(** The progress bar moves by one when the body returns and stays when it
    raises; the console only grows. *)
Lemma body_progress ip status (st : state T) r st' :
  body ip status st = (r, st') ->
  progress st' = match r with
                 | Returns _ => advance_by 1 (progress st)
                 | Raises _ => progress st
                 end.
Proof.
  revert r st'. run_body. fold (conn ip).
  destruct (do_open T (conn ip) (world st)) as [[[]|e] w1]; cbn.
  - destruct (REMOVE_DEFAULT_PROFILE cfg); cbn; repeat split_paths;
      intros res stf [= <- <-]; cbn; destruct (progress st); reflexivity.
  - destruct e as [m|m|m|k m]; cbn;
      try (intros res stf [= <- <-]; reflexivity);
      destruct m as [|a m]; cbn;
      try (intros res stf [= <- <-]; cbn; destruct (progress st); reflexivity);
      destruct (REMOVE_DEFAULT_PROFILE cfg); cbn;
      intros res stf [= <- <-]; reflexivity.
Qed.

(** Every call of one body is made on the driver of its address. *)
Lemma body_calls_driver ip status (st : state T) r st' :
  body ip status st = (r, st') ->
  exists seg, calls st' = calls st ++ seg
              /\ Forall (fun k => call_driver k = conn ip) seg.
Proof.
  intros H.
  destruct (do_open T (conn ip) (world st)) as [[[]|e] w1] eqn:Ho.
  - destruct (sequencer T cfg (conn ip) (stages cfg) w1) as [[v ks] w2] eqn:Hs.
    destruct (body_opened ip status st _ _ _ _ Ho Hs) as (st1 & Hb & Hc & _).
    rewrite Hb in H. injection H as <- <-.
    destruct (sequencer_stage_calls _ _ _ _ _ _ Hs) as [n ->].
    eexists; split; [exact Hc|].
    constructor; [reflexivity|]. apply Forall_app. split.
    + apply Forall_forall. intros k Hk. apply in_map_iff in Hk as (s & <- & _).
      now destruct s.
    + destruct v; repeat constructor.
  - destruct (body_open_raised ip status st _ _ Ho) as (st1 & Hb & Hc & _).
    rewrite Hb in H. injection H as <- <-.
    eexists; split; [exact Hc|]. repeat constructor.
Qed.
(** * Worklog: time-range overlap checks and the analytics day aggregation

    A shallow embedding of the computational fragments of the worklog
    application:

    - [utils/timeUtils.ts], in its two revisions: the earlier three-clause
      overlap predicate over a session list ([TimeUtilsLegacy]) and the
      current pairwise half-open test used by [checkForSessionOverlap]
      ([TimeUtils]);
    - the [chartData] computation of [components/AnalyticsPage.tsx]
      ([Analytics]), together with [getPreviousPeriodDates] and
      [handleCustomRangeSubmit], and the windows the page offers
      ([DateRanges]);
    - saving a session ([App]) from the session form
      ([WorkSessionForm]);
    - the log grouped by day and its deletion handler
      ([WorkSessionLog]), the duration texts ([ProjectPanel]) and the day
      calendar ([DayCalendar]);
    - friend requests and the username page, under the rule of
      [firestore.rules] for the [users] collection ([Friends]).

    Modelling conventions.

    - A JavaScript [Date] is its time value, an integer number of
      milliseconds since the epoch ([Z]).  A Firestore [Timestamp] is a
      pair of integer [seconds] and [nanoseconds]; the instant either
      denotes is counted in nanoseconds ([TimeUtils.instant]),
      independently of the conversion the code applies.
    - The Firestore query [where('userId','==',uid)] is a filter over the
      list of stored documents; nothing else of the database is needed.
    - Durations and hours are whole hundredths of an hour by
      construction ([Math.round(x) / 100]); the model keeps them as exact
      rationals ([Qc]), with [Math.round] as [floor (x + 1/2)], and the
      JavaScript number that holds such a value is the binary64 number
      nearest to it ([toNumber]).
    - Focus levels are JavaScript numbers as they are: binary64
      floating-point numbers ([float], the kernel's primitive type) with
      the IEEE 754 operations, rounding to nearest, ties to even.  The
      weighted focus level of a bucket is computed with these
      operations, as the code computes it.
    - The owner's local calendar is a zone with a constant offset [tz]
      (milliseconds east of UTC) over the instants considered.  The text
      [YYYY-MM-DD] produced by [getLocalDateString] is in one-to-one
      correspondence with the local calendar day, so the model keys the
      buckets by the local day number (days since the epoch). *)

From Stdlib Require Import Floats.
From Stdlib Require Import ZArith List Bool Lia QArith Qcanon Qround.
From Stdlib Require Import Permutation Lqa Sorted.
From stdpp Require Import base numbers list strings gmap.
Import ListNotations.
(** Item assignment of a [bytearray]: the value must be a byte. *)
Definition bytearray_setitem (l : list Z) (i : Z) (v : Z)
  : result (list Z) :=
  n <- norm_index l i ;;
  if (v <? 0) || (256 <=? v) then Raise ValueError else Ok (update l n v).



(** ** Floating point: IEEE 754 binary64, as Python's [float]. *)

(** [float(z)], rounding to nearest: the hardware conversion where the
    integer fits a machine word, the same rounding spelled out beyond.
    (From about [2 ** 1024] on Python raises [OverflowError] where this
    gives infinity; the integers converted here are [m], [m * m] and a
    register count, at most [2 ** 40].) *)
Definition float_of_int (z : Z) : float :=
  if (0 <=? z) && (z <? 2 ^ 63) then of_uint63 (Uint63.of_Z z)
  else SF2Prim (binary_normalize prec emax z 0 false).

(** [2.0 ** e] for an integer [e]: the exponent is first converted to a
    float, the power overflows from [2 ** 1024] on and underflows to zero
    without an error. *)
Definition float_pow2 (e : Z) : result float :=
  if (2 ^ 1024 - 2 ^ 970 <=? Z.abs e) || (1024 <=? e) then Raise OverflowError
  else Ok (Z.ldexp 1%float e).

(** [x / y] on floats. *)
Definition float_div (x y : float) : result float :=
  if (y =? 0)%float then Raise ZeroDivisionError else Ok (x / y)%float.

(** [a / b] on integers (true division), for operands a float holds
    exactly (below [2 ** 53] in magnitude). *)
Definition int_truediv (a b : Z) : result float :=
  if b =? 0 then Raise ZeroDivisionError
  else Ok (float_of_int a / float_of_int b)%float.

(** [math.log(x)]: [ln] is the library's logarithm where it is defined;
    zero and negative arguments are a domain error. *)
Definition math_log (ln : float -> float) (x : float) : result float :=
  if (x <=? 0)%float then Raise ValueError else Ok (ln x).

End Py.
Import Py.

(* ================================================================== *)
(** * [hashlib] *)
(* ================================================================== *)

(** The three digests the code calls, with the digest sizes they are
    called with: [sha256] (32 bytes), [md5] (16 bytes) and [blake2b]
    with [digest_size=8]. *)
Class hashlib : Type := {
  sha256 : list byte -> list byte;
  md5 : list byte -> list byte;
  blake2b_8 : list byte -> list byte;
  sha256_digest_size : forall b, length (sha256 b) = 32%nat;
  md5_digest_size : forall b, length (md5 b) = 16%nat;
  blake2b_8_digest_size : forall b, length (blake2b_8 b) = 8%nat
}.

(* ================================================================== *)
(** * [task1.py]: the Bloom filter and the uniqueness check *)
(* ================================================================== *)

Module task1.

(** The attributes of a [BloomFilter] object; [_bits] is the
    [bytearray], one integer in [0, 256) per byte. *)
Record BloomFilter : Type := mkBloomFilter {
  size : Z;
  num_hashes : Z;
  _bits : list Z
}.



Section WithHashlib.
Context {H : hashlib}.

Definition __init__ (size num_hashes : value) : result BloomFilter :=
  match as_int size, as_int num_hashes with
  | Some sz, Some k =>
      if sz <=? 0 then Raise ValueError
      else if k <=? 0 then Raise ValueError
      else Ok (mkBloomFilter sz k (repeat 0 (Z.to_nat ((sz + 7) / 8))))
  | _, _ => Raise ValueError
  end.

Definition _set_bit (self : BloomFilter) (idx : Z) : result BloomFilter :=
  let byte_i := idx / 8 in
  let bit_i := idx mod 8 in
  old <- getitem (_bits self) byte_i ;;
  mask <- py_lshift 1 bit_i ;;
  bits' <- bytearray_setitem (_bits self) byte_i (Z.lor old mask) ;;
  Ok (mkBloomFilter (size self) (num_hashes self) bits').

Definition _get_bit (self : BloomFilter) (idx : Z) : result Z :=
  let byte_i := idx / 8 in
  let bit_i := idx mod 8 in
  old <- getitem (_bits self) byte_i ;;
  shifted <- py_rshift old bit_i ;;
  Ok (Z.land shifted 1).

(** The two digests of an item, as integers. *)
Definition h1 (item : str) : Z := from_bytes_big (sha256 (encode item)).

Definition h2 (item : str) : Z :=
  let v := from_bytes_big (md5 (encode item)) in
  if v =? 0 then 1 else v.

______

* Assigned task
For this task, write out exactly the lines of the entries above, starting at the line with "(milliseconds east of" and ending at the line with "From Stdlib Require Import Floats.", both included, and no others.

* Result for this exercise
      (milliseconds east of UTC) over the instants considered.  The text
      [YYYY-MM-DD] produced by [getLocalDateString] is in one-to-one
      correspondence with the local calendar day, so the model keys the
      buckets by the local day number (days since the epoch). *)

From Stdlib Require Import Floats.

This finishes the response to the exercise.